If a line in the data holds "simpl", copy that line out in full.

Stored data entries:

======

(** X17: the same batch with [process_all_earthquakes], when at least
    one row is selected: no service is contacted, the run sleeps 5
    seconds per row and only writes the summary file, whose success rate
    is the share of the rows whose date can be read. *)
Theorem process_all_earthquakes_rerun :
  forall (self : ProductionSeismicFetcher.t) (client : string)
         (csv : list (Z * CsvRow)) (max_events : option Z) (start_from : Z)
         (w : World),
    let rows := selected_rows csv max_events start_from in
    let summary_file :=
      os_path_join (ProductionSeismicFetcher.data_dir self)
                   "processing_summary.json" in
    ProductionSeismicFetcher.client self = Some client ->
    rows <> [] ->
    (forall r event_time,
       r ∈ rows -> parse_date (row_date_time r.2) = Some event_time ->
       is_Some (fs w !! ProductionSeismicFetcher.event_dir_of self
                          (row_title r.2) (row_magnitude r.2) event_time)) ->
    write_fails summary_file = false ->
    exists summary w',
      ProductionSeismicFetcher.process_all_earthquakes
        self csv max_events start_from w
      = (Ok (Some (Z.of_nat (length (dated_rows rows)),
                   Z.of_nat (length rows - length (dated_rows rows)))), w')
      /\ trace w' = trace w ++ replicate (length rows) (Sleep 5000)
      /\ clock w' = clock w
      /\ fs w' = <[summary_file := JsonFile summary]> (fs w)
      /\ json_get "success_rate" summary
         = Some (JFloat (IZR (Z.of_nat (length (dated_rows rows)))
                         / INR (length rows) * 100)).
Proof.
  intros self client csv max_events start_from w rows summary_file
         Hclient Hrows Hdirs Hwrite.
  unfold ProductionSeismicFetcher.process_all_earthquakes.
  rewrite Hclient. cbv zeta.
  fold (selected_rows csv max_events start_from). fold rows.
  unfold bind at 1. unfold now at 1.
  rewrite (bind_ok _ _ _ _ _
             (production_process_rows_archived self start_from (length rows)
                rows 0 0 w Hdirs)).
  fold summary_file. unfold bind at 1. unfold now at 1.
  destruct (length rows =? 0)%nat eqn:Hlen.
  { apply Nat.eqb_eq, nil_length_inv in Hlen. contradiction. }
  unfold bind, now, json_dump_to. simpl.
  rewrite Hwrite. eexists _, _. split; [reflexivity |]. simpl. done.
Qed.
End BatchRerun.

Lemma turkey_csv_rows : selected_rows turkey_csv None 0 = [(0%Z, turkey_row)].
Proof. reflexivity. Qed.

(** A run of X16: the catalog of the test event, its directory being
    there. *)
Lemma fetch_all_earthquake_data_rerun_witness :
  exists summary w',
    SeismicDataFetcher.fetch_all_earthquake_data (H := hh_only)
      two_clients turkey_csv None 0 archived_world = (Ok (1%Z, 0%Z), w')
    /\ trace w' = [Sleep 3000]
    /\ fs w' = <["seismic_station_data/processing_summary.json"
                 := JsonFile summary]> {[ turkey_dir := Dir ]}.
Proof.
  destruct (fetch_all_earthquake_data_rerun (H := hh_only)
              two_clients turkey_csv None 0%Z archived_world)
    as (summary & w' & Hrun & Htrace & _ & Hfs).
  - intros r event_time Hr Hdate. rewrite turkey_csv_rows in Hr.
    apply list_elem_of_singleton in Hr. subst r.
    injection Hdate as <-. exists Dir. apply lookup_singleton_eq.
  - reflexivity.
  - exists summary, w'. split; [exact Hrun |]. split; [exact Htrace |].
    exact Hfs.
Defined.

(** A run of X17 on the same catalog *)
Lemma process_all_earthquakes_rerun_witness :
  exists summary w',
    ProductionSeismicFetcher.process_all_earthquakes (H := hh_only)
      production_fetcher turkey_csv None 0 archived_world
    = (Ok (Some (1%Z, 0%Z)), w')
    /\ trace w' = [Sleep 5000]
    /\ fs w' = <["seismic_station_data/processing_summary.json"
                 := JsonFile summary]> {[ turkey_dir := Dir ]}.
Proof.
  destruct (process_all_earthquakes_rerun (H := hh_only)
              production_fetcher "IRIS" turkey_csv None 0%Z archived_world)
    as (summary & w' & Hrun & Htrace & _ & Hfs & _).
  - reflexivity.
  - discriminate.
  - intros r event_time Hr Hdate. rewrite turkey_csv_rows in Hr.
    apply list_elem_of_singleton in Hr. subst r.
    injection Hdate as <-. exists Dir. apply lookup_singleton_eq.
  - reflexivity.
  - exists summary, w'. split; [exact Hrun |]. split; [exact Htrace |].
    exact Hfs.
Defined.

(** ** The name of an event directory *)










(** ** The constructors *)

Section Constructors.
Context `{Environment}.

End Constructors.


(** ** BatchRunner: what [max_events] and [start_from] select *)

Lemma slice_take_drop {A} (l : list A) (a n : Z) :
  (0 <= a)%Z -> (0 < n)%Z ->
  slice l a (a + n) = take (Z.to_nat n) (drop (Z.to_nat a) l).
Proof.
  intros Ha Hn. unfold slice, slice_index.
  destruct (Z.ltb_spec a 0); [lia |].
  destruct (Z.ltb_spec (a + n) 0); [lia |].
  destruct (decide (Z.to_nat a <= length l)%nat) as [Hle | Hgt].
  - rewrite (Nat.min_l (Z.to_nat a)) by done.
    destruct (decide (Z.to_nat (a + n) <= length l)%nat) as [Hle' | Hgt'].
    + rewrite Nat.min_l by done. f_equal. lia.
    + rewrite Nat.min_r by lia.
      rewrite !take_ge; [done | |]; rewrite length_drop; lia.
  - rewrite (Nat.min_r (Z.to_nat a)) by lia.
    rewrite !drop_ge by lia. by rewrite !take_nil.
Qed.

Section Selection.
Context `{Environment}.

(** X20: what a batch selects.  [max_events = 0] is no limit at all:
    the batch then behaves as one without [max_events].  With
    [0 <= start_from] the batch skips the first [start_from] rows that
    have coordinates and, for [max_events > 0], takes the next
    [max_events] of them (fewer when the catalog ends before).  A negative
    [max_events] with [start_from = 0] selects all rows but the last
    [-max_events], and a negative [start_from] without [max_events] the
    last [-start_from] rows. *)
Theorem batch_selection :
  forall (self : SeismicDataFetcher.t)
         (production : ProductionSeismicFetcher.t)
         (csv : list (Z * CsvRow)) (start_from : Z),
    let df := dropna csv in
    SeismicDataFetcher.fetch_all_earthquake_data self csv (Some 0%Z) start_from
    = SeismicDataFetcher.fetch_all_earthquake_data self csv None start_from
    /\ ProductionSeismicFetcher.process_all_earthquakes
         production csv (Some 0%Z) start_from
       = ProductionSeismicFetcher.process_all_earthquakes
           production csv None start_from
    /\ ((0 <= start_from)%Z ->
        selected_rows csv None start_from = drop (Z.to_nat start_from) df
        /\ forall n, (0 < n)%Z ->
             selected_rows csv (Some n) start_from
             = take (Z.to_nat n) (drop (Z.to_nat start_from) df))
    /\ (forall n, (n < 0)%Z ->
          selected_rows csv (Some n) 0
          = take (length df - Z.to_nat (- n)) df)
    /\ ((start_from < 0)%Z ->
        selected_rows csv None start_from
        = drop (length df - Z.to_nat (- start_from)) df).
Proof.
  intros self production csv start_from df.
  split; [reflexivity |]. split; [reflexivity |]. split; [| split].
  - intros Hstart. split.
    + unfold selected_rows, slice_from, slice_index. fold df.
      destruct (Z.ltb_spec start_from 0); [lia |].
      destruct (decide (Z.to_nat start_from <= length df)%nat).
      * by rewrite Nat.min_l.
      * rewrite Nat.min_r by lia. by rewrite !drop_ge by lia.
    + intros n Hn. unfold selected_rows. fold df.
      rewrite (proj2 (Z.eqb_neq n 0)) by lia.
      by apply slice_take_drop.
  - intros n Hn. unfold selected_rows. fold df.
    rewrite (proj2 (Z.eqb_neq n 0)) by lia.
    unfold slice, slice_index. rewrite Z.ltb_irrefl.
    change (0 + n)%Z with n.
    destruct (Z.ltb_spec n 0); [| lia].
    rewrite Nat.min_0_l, drop_0. f_equal.
    generalize (length df). intros len. lia.
  - intros Hstart. unfold selected_rows, slice_from, slice_index. fold df.
    destruct (Z.ltb_spec start_from 0); [| lia]. f_equal.
    generalize (length df). intros len. lia.
Qed.
End Selection.

(** A run of X20: five events asked for from a catalog of one *)
Lemma batch_selection_witness :
  selected_rows turkey_csv (Some 5%Z) 0 = [(0%Z, turkey_row)]
  /\ selected_rows turkey_csv (Some (-1)%Z) 0 = []
  /\ selected_rows turkey_csv None 1 = [].
Proof.
  destruct (batch_selection (H := hh_only) two_clients production_fetcher
              turkey_csv 0%Z) as (_ & _ & Hfrom & Hneg & _).
  destruct (Hfrom ltac:(done)) as [_ Htake].
  split; [exact (Htake 5%Z eq_refl) |].
  split; [exact (Hneg (-1)%Z eq_refl) |].
  destruct (batch_selection (H := hh_only) two_clients production_fetcher
              turkey_csv 1%Z) as (_ & _ & Hfrom1 & _).
  destruct (Hfrom1 ltac:(done)) as [Hdrop _]. exact Hdrop.
Defined.

(** ** The methods that go through [self.session] *)

Section SessionMethodsNeverAsk.
Context `{Environment}.
Import SessionMethods.

(** X21: [get_stations_iris_text], [get_stations_usgs] and
    [get_earthquake_catalog_data] read [self.base_url_iris],
    [self.base_url_usgs] and [self.session], attributes that no
    constructor or method ever sets.  Whatever a request would answer, on
    an instance of the class they send none: the AttributeError is caught,
    the methods return [[]], [[]] and None, and the world is left as it
    was. *)
Theorem session_methods_never_send_a_request :
  forall (session_get :
            attribute -> string -> list (string * json) -> M Response)
         (extract_stations_from_events :
            json -> R -> R -> M (list SeismicDataFetcher.TextStation))
         (strftime_ymd : Z -> string)
         (self : SeismicDataFetcher.t)
         (latitude longitude radius_km : R) (start_time end_time : Z)
         (w : World),
    instance_dict self !! "session" = None
    /\ get_stations_iris_text session_get self latitude longitude radius_km w
       = (Ok [], w)
    /\ get_stations_usgs session_get extract_stations_from_events
         self latitude longitude radius_km w
       = (Ok [], w)
    /\ get_earthquake_catalog_data session_get strftime_ymd
         self latitude longitude start_time end_time radius_km w
       = (Ok None, w).
Proof.
  intros session_get extract strftime_ymd self latitude longitude radius_km
         start_time end_time w.
  assert (forall name, name <> "data_dir" -> name <> "clients" ->
          instance_dict self !! name = None) as Hmissing.
  { intros name Hdir Hclients. unfold instance_dict.
    rewrite lookup_insert_ne by done. by rewrite lookup_singleton_ne. }
  assert (forall name, name <> "data_dir" -> name <> "clients" ->
          exists e, getattr self name w = (Raise e, w)) as Hraise.
  { intros name Hdir Hclients. unfold getattr.
    rewrite (Hmissing name Hdir Hclients). by eexists. }
  split; [by apply Hmissing |].
  destruct (Hraise "base_url_iris") as [e1 Hiris]; [done | done |].
  destruct (Hraise "session") as [e2 Hsession]; [done | done |].
  destruct (Hraise "base_url_usgs") as [e3 Husgs]; [done | done |].
  split; [| split].
  - unfold get_stations_iris_text, try_except, bind. by rewrite Hiris.
  - unfold get_stations_usgs, try_except, bind. by rewrite Hsession.
  - unfold get_earthquake_catalog_data, try_except, bind. by rewrite Husgs.
Qed.
End SessionMethodsNeverAsk.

======

Expected answer:
  unfold bind, now, json_dump_to. simpl.
  rewrite Hwrite. eexists _, _. split; [reflexivity |]. simpl. done.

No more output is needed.